As the closing bell rang Monday, Amazon had surpassed fellow Seattle-area tech giant Microsoft to become the world’s most valuable company. The jostling came after Amazon’s stock rose 8.5 percent in the first four trading days of the year.
On Monday, Pivotal Research Group analyst Brian Wieser issued a “buy” rating on the stock, predicting around 19 percent growth to reach $1,920 per share by the end of the year, up from $1,642 today.
“Despite its current massive size, we see Amazon’s opportunities as mostly unconstrained based on a successful track record of capitalizing on consumer and IT department spending,” Wieser wrote in a note.
Amazon briefly hit $1 trillion in market capitalization at over $2,000 per share in September — one month after Apple achieved the feat — but it has since fallen around 20 percent amid a larger stock market downswing.
What’s behind Wieser’s optimism? Here are his main points.
Amazon is more than an e-commerce company
Amazon already controls nearly half of all online spending in the U.S., according to eMarketer. But Wieser looked beyond its home turf for growth, assessing the company’s opportunities based on a much wider view of the retail market that includes its efforts in healthcare and entertainment services.
“We see Amazon’s retail activities as a play on global consumer spending, which is much broader than pure retail or today’s e-commerce business,” Wieser wrote. He pegged Amazon’s current share of global consumer spending at 1 percent, indicating heaps of potential growth, but nevertheless anticipated the company’s retail growth to slow from more than 22 percent in 2018 toward 13 percent by 2023, mainly due to its “already-massive” size.
Advertising will grow faster than all other areas
Wieser estimated that Amazon’s growing advertising business took in around $9 billion in 2018, with roughly $6 billion coming from traditional digital advertising budgets — the dollars that make up the bulk of Facebook and Google’s revenue.
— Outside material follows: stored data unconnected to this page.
(** Registering one binding after the other builds, per target in the
    order of first registration, the list of its bindings. *)
Lemma stack_add_all bs :
  foldl (λ A b, stack_add b A) [] bs =
  (λ target, (target, on_target target bs)) <$> first_seen (bd_target <$> bs).
Proof.
  induction bs as [|b bs IH] using rev_ind; [done|].
  rewrite foldl_app. cbn [foldl]. rewrite IH. unfold stack_add.
  rewrite fmap_app. cbn [fmap list_fmap]. rewrite first_seen_snoc.
  rewrite get_fmap_keys.
  destruct (decide (bd_target b ∈ bd_target <$> bs)) as [Hin|Hout].
  - rewrite decide_True by (by apply first_seen_elem).
    change (default [] (Some (on_target (bd_target b) bs)))
      with (on_target (bd_target b) bs).
    replace (on_target (bd_target b) bs ++ [b])
      with (on_target (bd_target b) (bs ++ [b]))
      by (by rewrite on_target_snoc, decide_True).
    apply (set_fmap_keys (λ target, on_target target bs)
             (λ target, on_target target (bs ++ [b]))
             (first_seen (bd_target <$> bs)) (bd_target b)).
    + apply first_seen_NoDup.
    + by apply first_seen_elem.
    + intros t' Hne. rewrite on_target_snoc, decide_False by done. by rewrite app_nil_r.
  - rewrite decide_False by (by rewrite first_seen_elem).
    change (default [] None) with (@nil Binding).
    rewrite set_untracked.
    2:{ rewrite get_fmap_keys. by rewrite decide_False by (by rewrite first_seen_elem). }
    rewrite fmap_app. cbn [fmap list_fmap]. f_equal.
    + apply list_fmap_ext. intros i t' Ht'. f_equal.
      rewrite on_target_snoc, decide_False; [by rewrite app_nil_r|].
      intros Heq. apply Hout. rewrite Heq. apply first_seen_elem.
      by eapply list_elem_of_lookup_2.
    + by rewrite on_target_snoc, decide_True, on_target_none.
Qed.

Lemma stacks_of_get ev t :
  JsMap.get t (stacks_of ev) =
  (λ entry : Entry, deferred_binding <$> DisposableStack.ds_resources entry.1)
    <$> JsMap.get t ev.
Proof.
  induction ev as [|[k entry] ev IH]; [done|]. simpl.
  destruct (decide (k = t)); [done|]. exact IH.
Qed.

Lemma stacks_of_set ev t entry :
  stacks_of (JsMap.set t entry ev) =
  JsMap.set t (deferred_binding <$> DisposableStack.ds_resources entry.1) (stacks_of ev).
Proof.
  induction ev as [|[k entry'] ev IH]; [done|]. simpl.
  destruct (decide (k = t)); [done|]. simpl. by rewrite IH.
Qed.

Lemma all_live_set ev t entry :
  DisposableStack.ds_disposed entry.1 = false →
  all_live ev → all_live (JsMap.set t entry ev).
Proof.
  intros Hentry Hlive. induction ev as [|[k entry'] ev IH]; simpl.
  - by apply Forall_singleton.
  - apply Forall_cons in Hlive as [Hk Hlive].
    destruct (decide (k = t)); apply Forall_cons; split; auto. by apply IH.
Qed.

Lemma all_live_get ev t entry :
  all_live ev → JsMap.get t ev = Some entry →
  DisposableStack.ds_disposed entry.1 = false.
Proof.
  intros Hlive. induction ev as [|[k entry'] ev IH]; [done|]. simpl.
  apply Forall_cons in Hlive as [Hk Hlive].
  destruct (decide (k = t)); [by intros [= <-]|by apply IH].
Qed.

Lemma scheduled_stacks_of ev :
  all_live ev → scheduled ev = mjoin ((λ kv, rev kv.2) <$> stacks_of ev).
Proof.
  intros Hlive. induction ev as [|[k [stk m]] ev IH]; [done|].
  apply Forall_cons in Hlive as [Hk Hlive]. simpl in *. rewrite Hk, IH by done.
  f_equal. clear. induction (DisposableStack.ds_resources stk) as [|f rs IHrs]; [done|].
  simpl. by rewrite fmap_app, IHrs.
Qed.

Lemma register_each_stacks W regs : ∀ st hs st',
  all_live (events st) →
  register_each W regs st = (Ok hs, st') →
  all_live (events st') ∧
  disposed st' = disposed st ∧
  stacks_of (events st') = foldl (λ A b, stack_add b A) (stacks_of (events st)) regs.*1.
Proof.
  induction regs as [|[b o] regs IH]; intros st hs st' Hlive.
  - simpl. by intros [= <- <-].
  - cbn [register_each]. unfold bind at 1.
    destruct (register W (bd_target b) (bd_eventName b) (bd_callback b) o st)
      as [[h|x] st1] eqn:Hreg; [|done].
    unfold bind at 1.
    destruct (register_each W regs st1) as [[hs'|x] st2] eqn:Hrest; [|done].
    intros [= <- <-].
    assert (Hst1 : all_live (events st1) ∧ disposed st1 = disposed st ∧
                   stacks_of (events st1) = stack_add b (stacks_of (events st))).
    { revert Hreg. destruct b as [t e c]. cbn [bd_target bd_eventName bd_callback].
      unfold stack_add. cbn [bd_target]. rewrite stacks_of_get.
      destruct (ledger st t) as [[stk m]|] eqn:Hl.
      - pose proof (all_live_get _ _ _ Hlive Hl) as Hstk. simpl in Hstk.
        rewrite (register_tracked W t e c o st stk m) by done. simpl.
        destruct (add_outcome W (trace st) _ o); [done|]. intros [= <- <-].
        unfold registered. simpl. split; [by apply all_live_set|]. split; [done|].
        unfold ledger in Hl. rewrite stacks_of_set, Hl. simpl.
        by rewrite fmap_app.
      - rewrite register_untracked by done. simpl.
        destruct (add_outcome W (trace st) _ o); [done|]. intros [= <- <-].
        unfold registered. simpl. split; [by apply all_live_set|]. split; [done|].
        unfold ledger in Hl. by rewrite stacks_of_set, Hl. }
    destruct Hst1 as (Hlive1 & Hd1 & Hstacks1).
    destruct (IH st1 hs' st2 Hlive1 Hrest) as (Hlive2 & Hd2 & Hstacks2).
    split; [done|]. split; [congruence|]. simpl. by rewrite Hstacks2, Hstacks1.
Qed.

Lemma register_each_keys_unique W regs : ∀ st hs st',
  keys_unique st → register_each W regs st = (Ok hs, st') → keys_unique st'.
Proof.
  induction regs as [|[b o] regs IH]; intros st hs st' Hnd.
  - simpl. by intros [= <- <-].
  - cbn [register_each]. unfold bind at 1.
    destruct (register W (bd_target b) (bd_eventName b) (bd_callback b) o st)
      as [[h|x] st1] eqn:Hreg; [|done].
    unfold bind at 1.
    destruct (register_each W regs st1) as [[hs'|x] st2] eqn:Hrest; [|done].
    intros [= <- <-]. apply (IH st1 hs'); [|done].
    destruct (step_change W (OpRegister (bd_target b) (bd_eventName b) (bd_callback b) o) st)
      as [Hchange _].
    simpl in Hchange. rewrite Hreg in Hchange. by eapply keys_unique_change.
Qed.

(** X18. Bulk disposal is last-in-first-out per target, not overall.
    When listeners are registered on any targets of a manager without
    ledgers, every call returning normally, and the manager, not yet
    disposed, is disposed, the [removeEventListener] calls go target by
    target in the order in which the targets were first registered, and
    for each target through its listeners from the last registered to
    the first. *)
Theorem dispose_order_by_target (W : Targets) (st0 st : State)
    (regs : list (Binding * Options)) (hs : list nat) :
  events st0 = [] →
  disposed st0 = false →
  register_each W regs st0 = (Ok hs, st) →
  detached (since st (dispose W st).2) = disposal_order regs.*1.
Proof.
  intros Hev Hd Hregs.
  destruct (register_each_stacks W regs st0 hs st) as (Hlive & Hd' & Hstacks); [|done|].
  { rewrite Hev. apply Forall_nil_2. }
  rewrite dispose_detaches.
  - rewrite scheduled_stacks_of, Hstacks, Hev by done. simpl.
    rewrite stack_add_all. unfold disposal_order.
    by rewrite <- list_fmap_compose.
  - apply (register_each_keys_unique W regs st0 hs); [|done].
    unfold keys_unique. rewrite Hev. apply NoDup_nil_2.
  - congruence.
Qed.

Lemma dispose_order_by_target_witness :
  let st := run calm [OpRegister 7 "a" 1 OptUndefined; OpRegister 8 "x" 9 OptUndefined;
                      OpRegister 7 "c" 3 OptUndefined] new_manager in
  detached (since st (dispose calm st).2) =
  [listener_C; listener_A; mkBinding 8 "x" 9].
Proof.
  apply (dispose_order_by_target calm new_manager _
           [(listener_A, OptUndefined); (mkBinding 8 "x" 9, OptUndefined);
            (listener_C, OptUndefined)] [0; 1; 2]); reflexivity.
Defined.

(** ** Ledgers and live bindings *)

Lemma register_ok_handles W t e c o st h st1 :
  register W t e c o st = (Ok h, st1) →
  disposed st1 = disposed st ∧
  ∀ target,
    handles st1 target =
    if decide (t = target)
    then <[h := EarlyDispose (mkBinding t e c) h]> (handles st t)
    else handles st target.
Proof.
  destruct (ledger st t) as [[stk m]|] eqn:Hl.
  - destruct (DisposableStack.ds_disposed stk) eqn:Hd.
    + by rewrite (register_spent W t e c o st stk m).
    + rewrite (register_tracked W t e c o st stk m) by done. simpl.
      destruct (add_outcome W (trace st) _ o); [done|]. intros [= <- <-].
      split; [done|]. intros target.
      rewrite (handles_set st (registered st (mkBinding t e c) o
                                 (DisposableStack.ds_resources stk) m) t _ target eq_refl).
      unfold handles. by rewrite Hl.
  - rewrite register_untracked by done. simpl.
    destruct (add_outcome W (trace st) _ o); [done|]. intros [= <- <-].
    split; [done|]. intros target.
    rewrite (handles_set st (registered st (mkBinding t e c) o [] ∅) t _ target eq_refl).
    unfold handles. by rewrite Hl.
Qed.

Lemma register_throw_handles W t e c o st x st1 :
  register W t e c o st = (Throw x, st1) →
  disposed st1 = disposed st ∧ ∀ target, handles st1 target = handles st target.
Proof.
  destruct (ledger st t) as [[stk m]|] eqn:Hl.
  - destruct (DisposableStack.ds_disposed stk) eqn:Hd.
    + rewrite (register_spent W t e c o st stk m) by done. by intros [= <- <-].
    + rewrite (register_tracked W t e c o st stk m) by done. simpl.
      destruct (add_outcome W (trace st) _ o); [|done]. intros [= <- <-].
      split; [done|]. intros target.
      rewrite (handles_set st
                 (emit (AddEventListener (mkBinding t e c) o)
                    (with_events (JsMap.set t (DisposableStack.spent, m) (events st)) st))
                 t (DisposableStack.spent, m) target eq_refl).
      case_decide as Ht; [|done]. subst target. unfold handles. by rewrite Hl.
  - rewrite register_untracked by done. simpl.
    destruct (add_outcome W (trace st) _ o); [|done]. by intros [= <- <-].
Qed.

Lemma deregister_ok_handles W t s st st1 :
  closures_own st →
  deregister W t s st = (Ok tt, st1) →
  disposed st1 = disposed st ∧
  ∀ target,
    handles st1 target =
    if decide (t = target) then delete s (handles st t) else handles st target.
Proof.
  intros Hown.
  destruct (ledger st t) as [[stk m]|] eqn:Hl.
  - assert (Hm : handles st t = m) by (unfold handles; by rewrite Hl).
    destruct (m !! s) as [[b s']|] eqn:Hs.
    + destruct (Hown t s b s') as [Hb ->]; [by rewrite Hm|].
      rewrite (deregister_call_early W st t s (stk, m) (EarlyDispose b s)) by done.
      rewrite call_early_run. cbv zeta. rewrite Hb, Hl.
      destruct (DisposableStack.ds_disposed stk); [done|].
      destruct (decide (size (delete s m) = 0)) as [Hsz|Hsz]; intros [= <-].
      * split; [done|]. intros target.
        rewrite (handles_delete st _ t target) by reflexivity. case_decide; [|done].
        rewrite Hm. symmetry. by apply map_size_empty_iff.
      * split; [done|]. intros target.
        erewrite (handles_set st _ t _ target) by reflexivity. case_decide; [|done].
        by rewrite Hm.
    + rewrite (deregister_unknown_symbol W st t s (stk, m)) by done. intros [= <-].
      split; [done|]. intros target. rewrite (handles_same st _) by done.
      case_decide as Ht; [|done]. subst target. rewrite Hm. symmetry. by apply delete_id.
  - rewrite deregister_untracked by done. intros [= <-].
    split; [done|]. intros target. rewrite (handles_same st _) by done.
    case_decide as Ht; [|done]. subst target.
    unfold handles. rewrite Hl. symmetry. apply delete_empty.
Qed.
“Display budgets could flow from general display advertising or from Facebook or Google or anywhere else,” Wieser wrote. “And of course, as Amazon develops its connected TV offerings and ultimately makes more of its original programming available on an ad-supported basis, it will probably be able to compete for TV budgets.”
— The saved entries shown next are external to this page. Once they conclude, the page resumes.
(** [handleSendMessage] after its [await]. *)
Definition chatSettled (now : Z) (o : ChatOutcome) (s : t) : t :=
  let botMessage :=
    match o with
    | Replied responseText =>
        Message.mk (JS.toString (now + 1)) model
          (if optTruthy responseText then default "" responseText
           else "I couldn't generate a text response.")
          None now
    | ChatFailed message =>
        Message.mk (JS.toString now) model
          ("Error: " ++ (if optTruthy message then default "" message else "Unknown error")
           ++ "." ++ InputArea.newline ++ InputArea.newline
           ++ "Please check your internet connection and ensure your API KEY is set correctly in your environment variables.")
          None now
    end in
  let s1 := match o with Replied _ => s | ChatFailed _ => consoleError "chat error" s end in
  autoSpeakEffect (setIsLoading false (setMessages (messages s1 ++ [botMessage]) s1)).

(** *** Events of the component and the states they reach *)

(** The read-aloud button of a message is [disabled] while that message
    is the speaking one and speech is loading; user messages have none. *)
Definition speakEnabled (m : Message.t) (s : t) : bool :=
  isModel m && negb (sameId (isSpeakingId s) (Message.id m) && speakingLoading s).

Inductive Event :=
| Click (index : nat) (fresh : option ContextState)
| Timeout (timer : nat) (fresh : option ContextState)
| Settle (call : nat) (o : Outcome)
| ToggleAutoSpeak
| SpeedChanged (value : string)
| VoiceChanged (value : string)
| NewChat (now : Z)
| Reply (index : nat)
| ClearQuote
| SendMessage (now : Z) (text : string) (attachments : list Attachment.t)
| ChatSettled (now : Z) (o : ChatOutcome).

Definition step (e : Event) (s : t) : t :=
  match e with
  | Click index fresh =>
      match messages s !! index with
      | Some m => if speakEnabled m s then handleSpeak fresh (render s) m s else s
      | None => s
      end
  | Timeout timer fresh =>
      match timers s !! timer with
      | Some (cl, m) => handleSpeak fresh cl m (setTimers (delete timer (timers s)) s)
      | None => s
      end
  | Settle call o => settle call o s
  | ToggleAutoSpeak => toggleAutoSpeak s
  | SpeedChanged value => speedChanged value s
  | VoiceChanged value => voiceChanged value s
  | NewChat now => initNewChat now s
  | Reply index =>
      match messages s !! index with
      | Some m => setQuotedMessage (Some m) s
      | None => s
      end
  | ClearQuote => setQuotedMessage None s
  | SendMessage now text attachments => handleSendMessage now text attachments s
  | ChatSettled now o => chatSettled now o s
  end.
He anticipated that advertising will grow faster than any other revenue stream, hitting $38 billion by 2023.
Amazon Web Services is strong, and hardware is an opportunity
AWS should clear around $25 billion in revenue from its cloud business in 2018, according to Wieser. For reference, the wider cloud marketplace grew 32 percent in 2018 with revenues passing $250 billion, according to a new report from Synergy Research Group.
But Amazon’s dark horse may be selling hardware in addition to its popular cloud services. “Amazon is undoubtedly going to continue expanding its product offerings as well, including an expansion beyond software to include more hardware, too,” Wieser wrote. In building out its own cloud infrastructure, Amazon has built industry-leading routers, chips and servers.
As for the risks that could derail Amazon’s growth, Wieser said a recession would greatly reduce consumer spending and ad budgets. Ongoing international tensions could affect the large volume of international sales coming from China, as could changes to the postal regulations.